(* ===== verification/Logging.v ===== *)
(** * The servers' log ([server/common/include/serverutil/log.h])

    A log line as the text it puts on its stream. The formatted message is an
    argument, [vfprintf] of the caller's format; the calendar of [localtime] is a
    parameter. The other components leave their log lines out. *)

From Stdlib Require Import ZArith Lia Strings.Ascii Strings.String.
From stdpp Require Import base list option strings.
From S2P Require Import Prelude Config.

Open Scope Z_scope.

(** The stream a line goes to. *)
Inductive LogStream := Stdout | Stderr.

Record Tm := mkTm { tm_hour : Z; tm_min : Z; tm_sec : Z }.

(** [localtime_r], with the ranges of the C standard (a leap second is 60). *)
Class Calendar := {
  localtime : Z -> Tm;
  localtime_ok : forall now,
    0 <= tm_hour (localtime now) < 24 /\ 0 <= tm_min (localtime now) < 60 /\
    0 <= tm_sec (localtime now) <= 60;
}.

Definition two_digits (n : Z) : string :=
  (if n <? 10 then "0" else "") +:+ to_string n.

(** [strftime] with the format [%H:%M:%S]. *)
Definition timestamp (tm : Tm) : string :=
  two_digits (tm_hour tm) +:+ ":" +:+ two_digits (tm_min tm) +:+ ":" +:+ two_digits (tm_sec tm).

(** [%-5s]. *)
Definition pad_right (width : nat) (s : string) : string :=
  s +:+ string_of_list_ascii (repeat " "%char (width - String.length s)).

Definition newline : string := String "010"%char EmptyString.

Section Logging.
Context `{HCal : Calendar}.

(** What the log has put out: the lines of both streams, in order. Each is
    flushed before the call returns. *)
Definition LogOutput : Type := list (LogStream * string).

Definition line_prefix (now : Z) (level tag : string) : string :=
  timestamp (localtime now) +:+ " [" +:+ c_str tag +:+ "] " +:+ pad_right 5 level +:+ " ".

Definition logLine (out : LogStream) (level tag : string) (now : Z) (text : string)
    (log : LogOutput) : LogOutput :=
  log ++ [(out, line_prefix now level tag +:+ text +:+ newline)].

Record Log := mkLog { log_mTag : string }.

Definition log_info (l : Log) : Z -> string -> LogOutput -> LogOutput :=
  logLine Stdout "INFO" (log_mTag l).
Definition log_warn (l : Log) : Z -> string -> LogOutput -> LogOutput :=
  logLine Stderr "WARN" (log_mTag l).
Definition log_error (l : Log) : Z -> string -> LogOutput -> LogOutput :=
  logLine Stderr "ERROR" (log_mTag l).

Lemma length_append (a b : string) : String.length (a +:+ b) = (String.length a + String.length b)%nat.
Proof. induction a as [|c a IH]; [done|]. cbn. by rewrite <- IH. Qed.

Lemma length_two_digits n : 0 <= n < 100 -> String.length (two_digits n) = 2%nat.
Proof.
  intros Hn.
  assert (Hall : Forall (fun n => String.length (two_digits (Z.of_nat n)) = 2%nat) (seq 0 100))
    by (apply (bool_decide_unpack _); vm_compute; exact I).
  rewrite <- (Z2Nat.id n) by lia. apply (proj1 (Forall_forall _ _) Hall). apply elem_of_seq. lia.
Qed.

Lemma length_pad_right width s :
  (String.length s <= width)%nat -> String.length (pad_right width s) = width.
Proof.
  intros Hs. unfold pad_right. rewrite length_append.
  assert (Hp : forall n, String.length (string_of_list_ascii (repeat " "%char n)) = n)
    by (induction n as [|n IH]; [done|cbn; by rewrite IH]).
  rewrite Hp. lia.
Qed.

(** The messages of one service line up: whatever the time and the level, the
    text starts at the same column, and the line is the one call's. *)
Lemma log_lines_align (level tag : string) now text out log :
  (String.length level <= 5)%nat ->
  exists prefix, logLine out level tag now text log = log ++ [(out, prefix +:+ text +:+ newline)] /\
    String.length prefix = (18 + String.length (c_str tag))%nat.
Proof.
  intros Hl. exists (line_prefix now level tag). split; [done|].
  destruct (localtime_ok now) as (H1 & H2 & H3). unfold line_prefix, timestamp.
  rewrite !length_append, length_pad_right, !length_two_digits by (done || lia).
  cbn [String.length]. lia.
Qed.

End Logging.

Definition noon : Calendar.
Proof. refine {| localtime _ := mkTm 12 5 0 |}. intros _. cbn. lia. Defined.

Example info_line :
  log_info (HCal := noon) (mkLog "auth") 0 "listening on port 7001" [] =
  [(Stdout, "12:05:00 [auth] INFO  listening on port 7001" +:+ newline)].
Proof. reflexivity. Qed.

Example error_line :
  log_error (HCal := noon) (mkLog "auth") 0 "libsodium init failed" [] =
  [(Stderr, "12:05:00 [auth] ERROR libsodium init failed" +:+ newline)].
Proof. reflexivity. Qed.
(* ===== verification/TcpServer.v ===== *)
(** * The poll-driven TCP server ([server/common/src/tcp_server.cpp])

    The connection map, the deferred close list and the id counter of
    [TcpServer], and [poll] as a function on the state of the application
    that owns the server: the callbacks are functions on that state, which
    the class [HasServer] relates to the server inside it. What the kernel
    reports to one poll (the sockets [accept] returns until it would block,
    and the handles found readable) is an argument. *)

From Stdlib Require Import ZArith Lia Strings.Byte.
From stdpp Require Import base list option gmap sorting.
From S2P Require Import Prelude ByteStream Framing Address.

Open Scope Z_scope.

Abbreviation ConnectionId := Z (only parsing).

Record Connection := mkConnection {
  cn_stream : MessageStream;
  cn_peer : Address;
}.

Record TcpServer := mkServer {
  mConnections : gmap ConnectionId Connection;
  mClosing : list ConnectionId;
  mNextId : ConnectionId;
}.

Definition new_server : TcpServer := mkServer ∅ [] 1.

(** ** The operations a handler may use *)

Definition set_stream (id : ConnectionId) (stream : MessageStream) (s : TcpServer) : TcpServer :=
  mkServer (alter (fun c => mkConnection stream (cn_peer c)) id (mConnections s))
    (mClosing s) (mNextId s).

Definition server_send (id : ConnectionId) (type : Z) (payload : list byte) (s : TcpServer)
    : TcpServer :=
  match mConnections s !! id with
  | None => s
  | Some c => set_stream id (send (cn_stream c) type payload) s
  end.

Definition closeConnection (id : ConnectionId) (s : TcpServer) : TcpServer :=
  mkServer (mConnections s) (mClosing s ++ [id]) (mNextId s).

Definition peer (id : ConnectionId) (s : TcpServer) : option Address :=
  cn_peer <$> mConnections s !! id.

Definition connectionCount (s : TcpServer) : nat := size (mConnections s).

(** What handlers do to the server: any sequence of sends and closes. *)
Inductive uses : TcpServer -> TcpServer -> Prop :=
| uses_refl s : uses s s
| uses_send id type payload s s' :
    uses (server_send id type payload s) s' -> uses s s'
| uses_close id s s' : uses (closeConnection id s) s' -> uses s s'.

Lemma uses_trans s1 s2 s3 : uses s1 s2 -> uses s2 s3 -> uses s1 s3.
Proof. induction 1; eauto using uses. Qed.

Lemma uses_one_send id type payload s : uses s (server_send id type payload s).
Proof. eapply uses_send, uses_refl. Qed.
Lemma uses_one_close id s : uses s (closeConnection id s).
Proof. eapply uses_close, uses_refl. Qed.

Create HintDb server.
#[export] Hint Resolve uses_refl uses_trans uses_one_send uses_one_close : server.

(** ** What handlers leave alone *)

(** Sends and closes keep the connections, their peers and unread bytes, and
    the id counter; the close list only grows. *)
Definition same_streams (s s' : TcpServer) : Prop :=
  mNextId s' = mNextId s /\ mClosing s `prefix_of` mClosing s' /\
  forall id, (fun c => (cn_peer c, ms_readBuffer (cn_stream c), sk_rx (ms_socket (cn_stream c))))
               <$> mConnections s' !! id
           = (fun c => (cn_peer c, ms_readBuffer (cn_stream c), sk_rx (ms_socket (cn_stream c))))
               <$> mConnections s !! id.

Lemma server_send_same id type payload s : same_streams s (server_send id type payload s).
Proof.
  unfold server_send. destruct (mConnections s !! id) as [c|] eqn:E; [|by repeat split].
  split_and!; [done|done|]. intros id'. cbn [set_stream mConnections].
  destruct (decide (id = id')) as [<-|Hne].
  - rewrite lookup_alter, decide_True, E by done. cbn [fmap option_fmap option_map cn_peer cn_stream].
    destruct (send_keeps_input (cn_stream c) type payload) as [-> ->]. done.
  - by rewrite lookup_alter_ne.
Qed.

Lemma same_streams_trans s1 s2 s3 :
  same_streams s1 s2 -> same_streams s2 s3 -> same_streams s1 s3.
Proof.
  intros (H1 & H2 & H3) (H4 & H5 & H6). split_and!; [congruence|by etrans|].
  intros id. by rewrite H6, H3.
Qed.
------------
» WORK TASK
Nothing should appear in the answer except the lines above from the line with "assert (Hall : Forall" through the line with "intros Hs. unfold", both included, written out exactly.

» COMPLETED TASK
  assert (Hall : Forall (fun n => String.length (two_digits (Z.of_nat n)) = 2%nat) (seq 0 100))
    by (apply (bool_decide_unpack _); vm_compute; exact I).
  rewrite <- (Z2Nat.id n) by lia. apply (proj1 (Forall_forall _ _) Hall). apply elem_of_seq. lia.
Qed.

Lemma length_pad_right width s :
  (String.length s <= width)%nat -> String.length (pad_right width s) = width.
Proof.
  intros Hs. unfold pad_right. rewrite length_append.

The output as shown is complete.